## TASK TO CARRY OUT
Copy every line in the records below that contains the word "negb".

--------------------------------------------------

(** The lines ReadLine returns hold the bytes of the text other than the
    line ends, whatever the size of the buffer. *)
Lemma readLinesFrom_hasText (size : nat) (s : string) :
  forall (rcur : list ascii) (n : nat),
    existsb hasText (readLinesFrom size s rcur n) = existsb isText rcur || hasText s.
Proof.
  induction s as [|c s IH]; intros rcur n.
  - cbn [readLinesFrom hasText]. rewrite orb_false_r.
    destruct rcur; [reflexivity|].
    cbn [existsb]. now rewrite orb_false_r, hasText_ofRev.
  - cbn [readLinesFrom hasText].
    destruct (Ascii.eqb_spec c LF) as [->|_].
    { cbn [existsb]. now rewrite IH, hasText_ofRev, hasText_dropCR. }
    destruct (S n =? size)%nat.
    + destruct (Ascii.eqb_spec c CR) as [->|_]; cbn [existsb];
        rewrite IH, hasText_ofRev; cbn [existsb].
      * now destruct (existsb isText rcur), (hasText s).
      * now destruct (isText c), (existsb isText rcur), (hasText s).
    + rewrite IH. cbn [existsb].
      now destruct (isText c), (existsb isText rcur), (hasText s).
Qed.

Lemma linesOf_hasText (s : string) : existsb hasText (linesOf s) = hasText s.
Proof.
  unfold linesOf. induction s as [|c s IH]; [reflexivity|].
  cbn [Split hasText].
  destruct (Ascii.eqb_spec c LF) as [->|_].
  - cbn [existsb hasText]. now rewrite IH.
  - rewrite <- IH. destruct (Split s LF) as [|f fs]; cbn [existsb hasText].
    + now rewrite !orb_false_r.
    + now rewrite orb_assoc.
Qed.

Lemma filter_nonempty {A : Type} (f : A -> bool) (l : list A) :
  negb (length (List.filter f l) =? 0)%nat = existsb f l.
Proof.
  induction l as [|a l IH]; [reflexivity|].
  cbn [List.filter existsb]. destruct (f a); [reflexivity|exact IH].
Qed.

Lemma existsb_pointwise {A : Type} (f g : A -> bool) (l : list A) :
  (forall a, f a = g a) -> existsb f l = existsb g l.
Proof.
  intros Hfg. induction l as [|a l IH]; [reflexivity|].
  cbn [existsb]. now rewrite Hfg, IH.
Qed.
(** * Fake-news detector: the text normaliser and the prediction path

    A shallow embedding of [train_model.py] and [app.py].

    - [Unicode]: Python strings as lists of code points, and the rows of the
      Unicode character database that [str.lower], [str.strip] and the
      regular-expression classes [\s], [\d], [\w] consult.
    - [re]: a matcher for the regular expressions the program uses and
      [re.sub] on top of it.
    - [Str]: the string operators [in] and [count].
    - [train_model], [app]: the functions of the two source files; of
      [main()], the session state and the results column.
    - [Spec]: the normaliser as the specification words it, step by step.
    - [sklearn]: the vectoriser and the classifier, which are library objects
      loaded from disk. *)

From Stdlib Require Import List NArith Bool Arith Lia String Ascii.
From Stdlib Require Import Reals Lra.
Import ListNotations.

Set Implicit Arguments.

(** ** Python strings *)

Module Unicode.

(** A Python [str] is a sequence of Unicode code points. *)
Definition char := N.
Definition str := list char.

(** An ASCII literal as a Python string. *)
Definition py (s : string) : str := map N_of_ascii (list_ascii_of_string s).

Definition CAPITAL_SIGMA : char := 0x3A3%N.
Definition FINAL_SIGMA : char := 0x3C2%N.
Definition SMALL_SIGMA : char := 0x3C3%N.
Definition LOW_LINE : char := 95%N.

(** The tables of the character database the program reads through the
    interpreter.  They are data of the interpreter, not of this repository,
    and are taken as a parameter. *)
Record db := {
  isspace : char -> bool;      (* str.isspace: [\s], and what strip() removes *)
  isdecimal : char -> bool;    (* str.isdecimal: [\d] *)
  isalnum : char -> bool;      (* str.isalnum: [\w] apart from the low line *)
  tolower : char -> list char; (* full lowercase mapping of one code point *)
  final_sigma : str -> str -> bool
    (* Final_Sigma context: the text before (nearest first) and after *)
}.

Definition eqb_str (a b : str) : bool :=
  if list_eq_dec N.eq_dec a b then true else false.

(** A code point that lowercasing replaces by something else. *)
Definition changes_when_lowercased (U : db) (c : char) : bool :=
  (c =? CAPITAL_SIGMA)%N || negb (eqb_str (tolower U c) [c]).

(** What the database guarantees about case mappings: a lowercase mapping
    is made of code points that have no further mapping, and white space
    has no case.  (Capital sigma is lowercased by its context, not through
    [tolower].) *)
Record db_laws (U : db) : Prop := {
  tolower_stable :
    forall c d, (c =? CAPITAL_SIGMA)%N = false ->
      In d (tolower U c) -> changes_when_lowercased U d = false;
  small_sigma_stable : changes_when_lowercased U SMALL_SIGMA = false;
  final_sigma_stable : changes_when_lowercased U FINAL_SIGMA = false;
  space_uncased :
    forall c, isspace U c = true -> changes_when_lowercased U c = false
}.

(** The text from its first character that is not in [cls]. *)
Fixpoint drop_while (cls : char -> bool) (s : str) : str :=
  match s with
  | [] => []
  | c :: rest => if cls c then drop_while cls rest else s
  end.

Section Methods.
Variable U : db.

(** [\w] *)
Definition isword (c : char) : bool := isalnum U c || (c =? LOW_LINE)%N.

(** [str.lower()]: every code point is replaced by its lowercase mapping;
    capital sigma becomes final or small sigma by its context. *)
Fixpoint lower_from (before s : str) : str :=
  match s with
  | [] => []
  | c :: rest =>
      (if (c =? CAPITAL_SIGMA)%N
       then [if final_sigma U before rest then FINAL_SIGMA else SMALL_SIGMA]
       else tolower U c)
      ++ lower_from (c :: before) rest
  end.

Definition lower (s : str) : str := lower_from [] s.

(** [str.strip()]: white space is dropped from both ends. *)
Definition lstrip (s : str) : str := drop_while (isspace U) s.

Definition rstrip (s : str) : str := rev (lstrip (rev s)).

Definition strip (s : str) : str := rstrip (lstrip s).
End Methods.

Definition in_range (lo hi c : N) : bool := ((lo <=? c) && (c <=? hi))%N.

(** The rows for U+0000..U+007F (white space is U+0009..U+000D,
    U+001C..U+0020); a code point outside this block is given no class and
    no case mapping. *)
Definition basic_latin : db := {|
  isspace := fun c => in_range 9 13 c || in_range 28 32 c;
  isdecimal := fun c => in_range 48 57 c;
  isalnum := fun c => in_range 48 57 c || in_range 65 90 c || in_range 97 122 c;
  tolower := fun c => if in_range 65 90 c then [(c + 32)%N] else [c];
  final_sigma := fun _ _ => false
|}.

End Unicode.

(** ** Regular expressions *)

Module re.
Import Unicode.

(** The patterns of the program are sequences of one-character classes,
    each taken once or repeated greedily ([+]). *)
Inductive item :=
| One (cls : char -> bool)
| Plus (cls : char -> bool).

Definition pattern := list item.

(** The tail of a greedy repetition of [cls]: take one more character when
    that leads to a match, else go on with the rest of the pattern [k]. *)
Fixpoint more (cls : char -> bool) (k : str -> option str) (s : str)
    : option str :=
  match s with
  | c :: rest =>
      if cls c
      then match more cls k rest with
           | Some r => Some r
           | None => k s
           end
      else k s
  | [] => k []
  end.

(** Match [pat] at the start of [s]: the text left after the match.
    Repetition is greedy and gives characters back when the rest of the
    pattern fails. *)
Fixpoint match_here (pat : pattern) (s : str) {struct pat} : option str :=
  match pat with
  | [] => Some s
  | One cls :: pat' =>
      match s with
      | c :: rest => if cls c then match_here pat' rest else None
      | [] => None
      end
  | Plus cls :: pat' =>
      match s with
      | c :: rest => if cls c then more cls (match_here pat') rest else None
      | [] => None
      end
  end.
(** The display color of each verdict. *)
Definition color_of (v : Verdict) : string :=
  match v with
  | Uncontested => "#2980b9"
  | HighPotential => "#27ae60"
  | Balanced => "#f39c12"
  | Saturated => "#c0392b"
  end.

(** The number of rows the demand fetch delivered, none when it failed. *)
Definition raw_demand_count (geo : GeoData) : nat :=
  match demand_gdf geo with
  | Some rows => length rows
  | None => 0%nat
  end.

(** The growth label of a number of construction sites. *)
Definition spec_growth (construction_count : nat) : GrowthStatus :=
  if bool_decide (5 < construction_count)%nat then Booming
  else if bool_decide (2 < construction_count <= 5)%nat then Growing
  else Stable.

(** *** The history log *)

(** The arguments of one call of [add_analysis] and the time it is made. *)
Record AddCall := {
  call_now : Z;
  call_lat : float;
  call_lon : float;
  call_business_type : string;
  call_radius : Z;
  call_result : HistoryManager.ResultSummary;
}.

(** The entry a call appends. *)
Definition entry_of (c : AddCall) : HistoryManager.HistoryEntry :=
  {| HistoryManager.he_timestamp := call_now c;
     HistoryManager.he_location :=
       {| HistoryManager.loc_lat := float_round (call_lat c) 6;
          HistoryManager.loc_lon := float_round (call_lon c) 6 |};
     HistoryManager.he_business_type := call_business_type c;
     HistoryManager.he_radius := call_radius c;
     HistoryManager.he_result := call_result c |}.

Definition add_call (file : HistoryManager.history_file) (c : AddCall)
    : HistoryManager.history_file :=
  HistoryManager.add_analysis (call_now c) file (call_lat c) (call_lon c)
    (call_business_type c) (call_radius c) (call_result c).

(** A sequence of calls, the first of the list made first. *)
Definition add_calls (file : HistoryManager.history_file) (calls : list AddCall)
    : HistoryManager.history_file :=
  fold_left add_call calls file.

(** How many entries of the log are of business type [t]. *)
Definition count_type (t : string) (history : list HistoryManager.HistoryEntry) : nat :=
  length (filter (fun e => HistoryManager.he_business_type e = t) history).

(** The sum of the scores, added up from the int [0] in log order. *)
Definition sum_scores (history : list HistoryManager.HistoryEntry) : float :=
  fold_left
    (fun total e => float_add total (HistoryManager.rs_score (HistoryManager.he_result e)))
    history (float_of_int 0).

(** *** Text and ranking *)

(** [s] begins with [p]. *)
Definition is_prefix (p s : string) : Prop :=
  exists rest, s = String.append p rest.

(** [p] occurs in [s]. *)
Definition is_substring (p s : string) : Prop :=
  exists before after, s = String.append before (String.append p after).

(** The character [c] occurs in [s]. *)
Definition has_char (c : ascii) (s : string) : Prop :=
  exists before after, s = String.append before (String c after).

(** [segment] is the first [sep]-delimited segment of [s]. *)
Definition is_first_segment (sep : ascii) (segment s : string) : Prop :=
  ~ has_char sep segment /\
  (s = segment \/ exists rest, s = String.append segment (String sep rest)).

#[global] Instance has_char_dec c s : Decision (has_char c s).
Proof.
  induction s as [|d s IH].
  - right. intros ([|b before] & after & H); discriminate H.
  - destruct (decide (c = d)) as [->|Hne].
    + left. by exists EmptyString, s.
    + destruct IH as [IH|IH].
      * left. destruct IH as (before & after & ->).
        by exists (String d before), after.
      * right. intros ([|b before] & after & H); simpl in H.
        -- injection H as -> _. by apply Hne.
        -- injection H as _ ->. apply IH. by exists before, after.
Defined.

(** The display name is a single comma-delimited component. *)
Definition single_component (item : SearchItem) : Prop :=
  match display_name item with
  | Some name => ~ has_char "," name
  | None => False
  end.

(** The address names a country. *)
Definition has_country (item : SearchItem) : Prop :=
  match address_country item with
  | Some country => country <> ""
  | None => False
  end.

(** A class or a type that denotes a sea, an ocean or a continent. *)
Definition sea_ocean_continent (s : string) : Prop :=
  s = "sea" \/ s = "ocean" \/ s = "continent".


(** The candidates to drop, more narrowly: the administrative boundary
    must also carry a country in its address, and a sea, ocean or continent
    is one by its type, under the class natural or waterway. *)
Definition dropped (item : SearchItem) : Prop :=
  (place_class item = "boundary" /\ place_type item = "administrative" /\
   has_country item /\ single_component item)
  \/
  ((place_class item = "natural" \/ place_class item = "waterway") /\
   sea_ocean_continent (place_type item)).

#[global] Instance dropped_dec item : Decision (dropped item).
Proof.
  unfold dropped, has_country, single_component, sea_ocean_continent.
  destruct (address_country item), (display_name item); apply _.
Defined.

(** Every field of the candidate can be read. *)
Definition readable (item : SearchItem) : Prop :=
  is_Some (display_name item) /\ is_Some (item_lat item) /\
  is_Some (item_lon item) /\ is_Some (importance item).

(** The candidates that are to survive the pass, in input order. *)
Definition kept (data : list SearchItem) : list SearchItem :=
  filter (fun item => ~ dropped item) data.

--------------------------------------------------

## RESPONSE TO THIS EXERCISE
  negb (length (List.filter f l) =? 0)%nat = existsb f l.
  (c =? CAPITAL_SIGMA)%N || negb (eqb_str (tolower U c) [c]).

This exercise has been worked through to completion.